La mención de la palabra emoción suele traer a la mente una de las seis emociones llamadas primarias o universales: felicidad, tristeza, miedo, cólera, sorpresa o disgusto. Simplifica el problema pensar en las emociones primarias pero es importante darse cuenta de que hay otros numerosos comportamientos a los que se ha etiquetado como ‘emociones’. Son las llamadas emociones secundarias o sociales, como la turbación, los celos, la culpa o el orgullo, o las llamadas emociones de fondo, como el bienestar o el malestar, la calma o la tensión. También se ha aplicado la etiqueta de emoción a los impulsos y a las motivaciones y a los estados de dolor y placer (Damasio (1999) 2021, 60). 

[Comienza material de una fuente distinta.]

Lemma getitem_sentence_config self sentence :
  config (getitem_sentence self sentence).1 = config self /\
  min_reduce (getitem_sentence self sentence).1 = min_reduce self.
Proof.
  destruct self as [mc th mvs e v mr dl]. unfold getitem_sentence.
  by destruct (transform mc th dl v sentence).
Qed.

(** The reads of [self[sentence]] leave the counter as it was. *)
Lemma getitem_sentence_self self sentence :
  (getitem_sentence self sentence).1 = self.
Proof.
  destruct self as [mc th mvs e v mr dl]. unfold getitem_sentence.
  unfold transform. simpl.
  pose proof (transform_loop_vocab mc th dl v (map any2utf8 sentence)) as Hv.
  destruct (transform_loop mc th dl v (map any2utf8 sentence)) as [[v' ns] lb].
  simpl in *. by subst v'.
Qed.

Lemma add_vocab_min_reduce_exact rnd self sentences :
  exact_count self = true ->
  let pass := (learn_vocab rnd sentences (max_vocab_size self)
                 (delimiter self) (exact_count self)).1 in
  min_reduce (add_vocab rnd self sentences) = Z.max (min_reduce self) pass \/
  min_reduce (add_vocab rnd self sentences) = Z.max (min_reduce self) pass + 1.
Proof.
  destruct self as [mc th mvs e v mr dl]. simpl. intros ->.
  unfold add_vocab.
  destruct (learn_vocab rnd sentences mvs dl true) as [mr' v']. simpl.
  destruct (mvs <? _); simpl; [by right | by left].
Qed.

Lemma add_vocab_min_reduce_approx rnd self sentences :
  exact_count self = false ->
  min_reduce (add_vocab rnd self sentences) = min_reduce self.
Proof.
  destruct self as [mc th mvs e v mr dl]. simpl. intros ->.
  unfold add_vocab. by destruct (learn_vocab rnd sentences mvs dl false).
Qed.

Lemma add_vocab_min_reduce_le rnd self sentences :
  min_reduce self <= min_reduce (add_vocab rnd self sentences).
Proof.
  destruct (exact_count self) eqn:E.
  - destruct (add_vocab_min_reduce_exact rnd self sentences E) as [-> | ->];
      lia.
  - rewrite add_vocab_min_reduce_approx by done. lia.
Qed.

Lemma init_inr rnd rnd' sentences mc th mvs dl e self :
  init rnd rnd' sentences mc th mvs dl e = inr self ->
  (mc <=? 0)%float = false /\ (th <=? 0)%float = false /\
  self = match sentences with
         | Some ss => add_vocab rnd'
                        (mkPhrases mc th mvs e (_get_counter_instance rnd e) 1 dl) ss
         | None => mkPhrases mc th mvs e (_get_counter_instance rnd e) 1 dl
         end.
Proof.
  unfold init. destruct (mc <=? 0)%float; [done|].
  destruct (th <=? 0)%float; [done|].
  destruct sentences; intros [= <-]; done.
Qed.

Lemma config_fields self self' :
  config self = config self' ->
  min_count self = min_count self' /\ threshold self = threshold self' /\
  exact_count self = exact_count self'.
Proof. unfold config. intros E. repeat split; congruence. Qed.

(** What holds of every model a program can hold. *)
Lemma reachable_valid self :
  reachable self ->
  (min_count self <=? 0)%float = false /\
  (threshold self <=? 0)%float = false /\
  1 <= min_reduce self /\
  (exact_count self = false -> min_reduce self = 1).
Proof.
  induction 1 as [rnd rnd' sentences mc th mvs dl e self Hinit
                 | rnd self sentences _ IH | self sentence _ IH].
  - apply init_inr in Hinit as (Hmc & Hth & ->).
    destruct sentences as [ss|]; [|simpl; repeat split; done || lia].
    set (self0 := mkPhrases mc th mvs e (_get_counter_instance rnd e) 1 dl).
    destruct (config_fields _ _ (add_vocab_config rnd' self0 ss))
      as (Emc & Eth & He).
    rewrite Emc, Eth, He. repeat split; [done | done | |].
    + pose proof (add_vocab_min_reduce_le rnd' self0 ss) as Hle.
      change (min_reduce self0) with 1 in Hle. lia.
    + intros E. by rewrite add_vocab_min_reduce_approx.
  - destruct (config_fields _ _ (add_vocab_config rnd self sentences))
      as (Emc & Eth & He).
    rewrite Emc, Eth, He.
    destruct IH as (? & ? & ? & Ha). repeat split; [done | done | |].
    + pose proof (add_vocab_min_reduce_le rnd self sentences). lia.
    + intros E. rewrite add_vocab_min_reduce_approx by done. auto.
  - by rewrite getitem_sentence_self.
Qed.

(** What [add_vocab] does in exact mode, lines 274-282: the maximum of
    the two values of [min_reduce] is kept, the counts are merged, and
    when the merged dictionary has more than [max_vocab_size] keys it is
    pruned at that maximum and [min_reduce] becomes the maximum plus
    [1]. *)
Lemma add_vocab_exact rnd mc th mvs (v : gmap string Z) mr dl sentences :
  let st := learn_vocab rnd sentences mvs dl true in
  let merged := merge_counts v st.2 in
  let top := Z.max mr st.1 in
  add_vocab rnd (mkPhrases mc th mvs true v mr dl) sentences =
  if mvs <? Dict.len merged
  then mkPhrases mc th mvs true (prune_vocab merged top) (top + 1) dl
  else mkPhrases mc th mvs true merged top dl.
Proof.
  simpl. unfold add_vocab.
  by destruct (learn_vocab rnd sentences mvs dl true) as [mr' v'].
Qed.

(** C9. [min_reduce] never decreases.  A model built without sentences
    has [min_reduce = 1].  In a pass of [learn_vocab], each sentence
    either leaves [min_reduce] as it is or, when the counter has more
    than [max_vocab_size] keys after the sentence and is pruned (exact
    mode), adds [1] to it; a pass starts from [1] and ends at [1] or
    above.  For a model a program can hold, [add_vocab] keeps in exact
    mode the maximum of the old value and the value of the pass, or that
    maximum plus [1], which is at least the old value; it is the maximum
    plus [1] exactly when the merged counter has more than
    [max_vocab_size] keys, and the counter is then pruned at the
    maximum; reading a sentence leaves [min_reduce] as it is; and in
    approximate mode [add_vocab] does not touch it and it is [1] (the
    pass itself also returns [1] there, unless [max_vocab_size] is
    negative). *)
Theorem min_reduce_non_decreasing (rnd : nat -> Z) (self : Phrases)
  (sentences : list (list text)) :
  reachable self ->
  let mvs := max_vocab_size self in
  let dl := delimiter self in
  let pass := (learn_vocab rnd sentences mvs dl (exact_count self)).1 in
  (forall r r' mc th m d e self0,
      init r r' None mc th m d e = inr self0 -> min_reduce self0 = 1) /\
  (forall pre x,
      let st := learn_vocab rnd pre mvs dl true in
      let v := count_sentence dl st.2 (map any2utf8 x) in
      learn_vocab rnd (pre ++ [x]) mvs dl true =
      if mvs <? Dict.len v then (st.1 + 1, prune_vocab v st.1)
      else (st.1, v)) /\
  1 <= pass /\
  1 <= min_reduce self /\
  min_reduce self <= min_reduce (add_vocab rnd self sentences) /\
  (exact_count self = true ->
   min_reduce (add_vocab rnd self sentences) = Z.max (min_reduce self) pass \/
   min_reduce (add_vocab rnd self sentences)
   = Z.max (min_reduce self) pass + 1) /\
  (forall mc th m (v : gmap string Z) mr d ss,
      let self0 := mkPhrases mc th m true v mr d in
      let st := learn_vocab rnd ss m d true in
      let merged := merge_counts v st.2 in
      let top := Z.max mr st.1 in
      (m < Dict.len merged ->
       min_reduce (add_vocab rnd self0 ss) = top + 1 /\
       add_vocab rnd self0 ss
       = mkPhrases mc th m true (prune_vocab merged top) (top + 1) d) /\
      (Dict.len merged <= m ->
       min_reduce (add_vocab rnd self0 ss) = top /\
       add_vocab rnd self0 ss = mkPhrases mc th m true merged top d)) /\
  (forall sentence,
      min_reduce (getitem_sentence self sentence).1 = min_reduce self) /\
  (exact_count self = false ->
   min_reduce self = 1 /\ min_reduce (add_vocab rnd self sentences) = 1 /\
   (0 <= mvs -> pass = 1)).
Proof.
  intros Hr mvs dl pass.
  destruct (reachable_valid self Hr) as (_ & _ & H1 & Ha).
  split; [|split; [|split; [|split; [|split; [|split; [|split; [|split]]]]]]].
  - intros r r' mc th m d e self0 Hi. by apply init_inr in Hi as (_ & _ & ->).
  - intros pre x. rewrite learn_vocab_snoc.
    by destruct (learn_vocab rnd pre mvs dl true) as [mr v].
  - apply learn_vocab_min_reduce.
  - done.
  - apply add_vocab_min_reduce_le.
  - apply add_vocab_min_reduce_exact.
  - intros mc th m v mr d ss self0 st merged top.
    unfold self0. rewrite add_vocab_exact. fold st merged top.
    split; intros Hlen.
    + destruct (Z.ltb_spec m (Dict.len merged)); [done | lia].
    + destruct (Z.ltb_spec m (Dict.len merged)); [lia | done].
  - intros sentence. apply getitem_sentence_config.
  - intros E. split; [auto|]. split.
    + rewrite add_vocab_min_reduce_approx; auto.
    + intros Hmvs. unfold pass. rewrite E.
      by apply learn_vocab_approx_min_reduce.
Qed.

En su último libro dedicado a las emociones, Georges Didi-Huberman piensa que en lugar de hablar de émotion, sería mejor utilizar el infinitivo émouvoir, “para marcar el valor de proceso, o sea, de proceso infinito.” (Didi-Huberman 2023, 21). Interesa conservar esta idea según la cual ese “movimiento” inherente a la “emoción”, etimológicamente hablando, es un “proceso” que no termina nunca, y al hablar de proceso pensamos en la transformación continuada, en la posibilidad de que una emoción se transforme en otra distinta, incluso en su contraria, o que en una misma emoción conviva una opuesta, con lo que accederíamos a una cualidad propia de las emociones consistente en su “porosidad”. Dentro de este orden de ideas, “del dolor a la gloria” puede entenderse como un proceso que lleva de la tristeza a la alegría, pero también cómo la alegría está albergada en la tristeza y la gloria ya se ha alcanzado en el dolor. La gloria passionis que instaura el cristianismo no podía de ningún modo condenar las pasiones, ni podía cifrar la perfección en la apatheia, es decir en la anulación pasional, tal y como habían hecho los estoicos. En La Ciudad de Dios, san Agustín recoge la tradición antigua para valorarla. En el libro IX nos dice: 

Dos son las opciones de los filósofos sobre estos movimientos del espíritu, que los griegos llaman pathe, algunos de los nuestros, como Cicerón, perturbaciones, otros disposiciones o afectos, algunos en cambio como éste, pasiones, que traduce con mayor propiedad el término griego. Algunos filósofos afirman que estas perturbaciones, disposiciones o pasiones también afectan al sabio, pero moderadas y sometidas a la razón, de modo que el dominio de la mente les impone en cierto modo unas leyes que las contengan en la necesaria moderación. Ésta es la opinión de los platónicos o aristotélicos, pues Aristóteles, fundador de la escuela peripatética, fue discípulo de Platón. En cambio, otros como los estoicos no aceptan en modo alguno que tales pasiones afecten al sabio. Por otra parte, Cicerón en sus libros Del supremo bien y del supremo mal demuestra que éstos, es decir, los estoicos, discrepan con los platónicos o peripatéticos en las palabras más que en los hechos, pues los estoicos prefieren no hablar de bienes, sino de ventajas físicas y externas, porque pretenden que no existe ningún bien propio del ser humano salvo la virtud, concebida como arte de vivir bien que no se halla salvo en el espíritu. ( Agustín 2023, IX, 4,  93)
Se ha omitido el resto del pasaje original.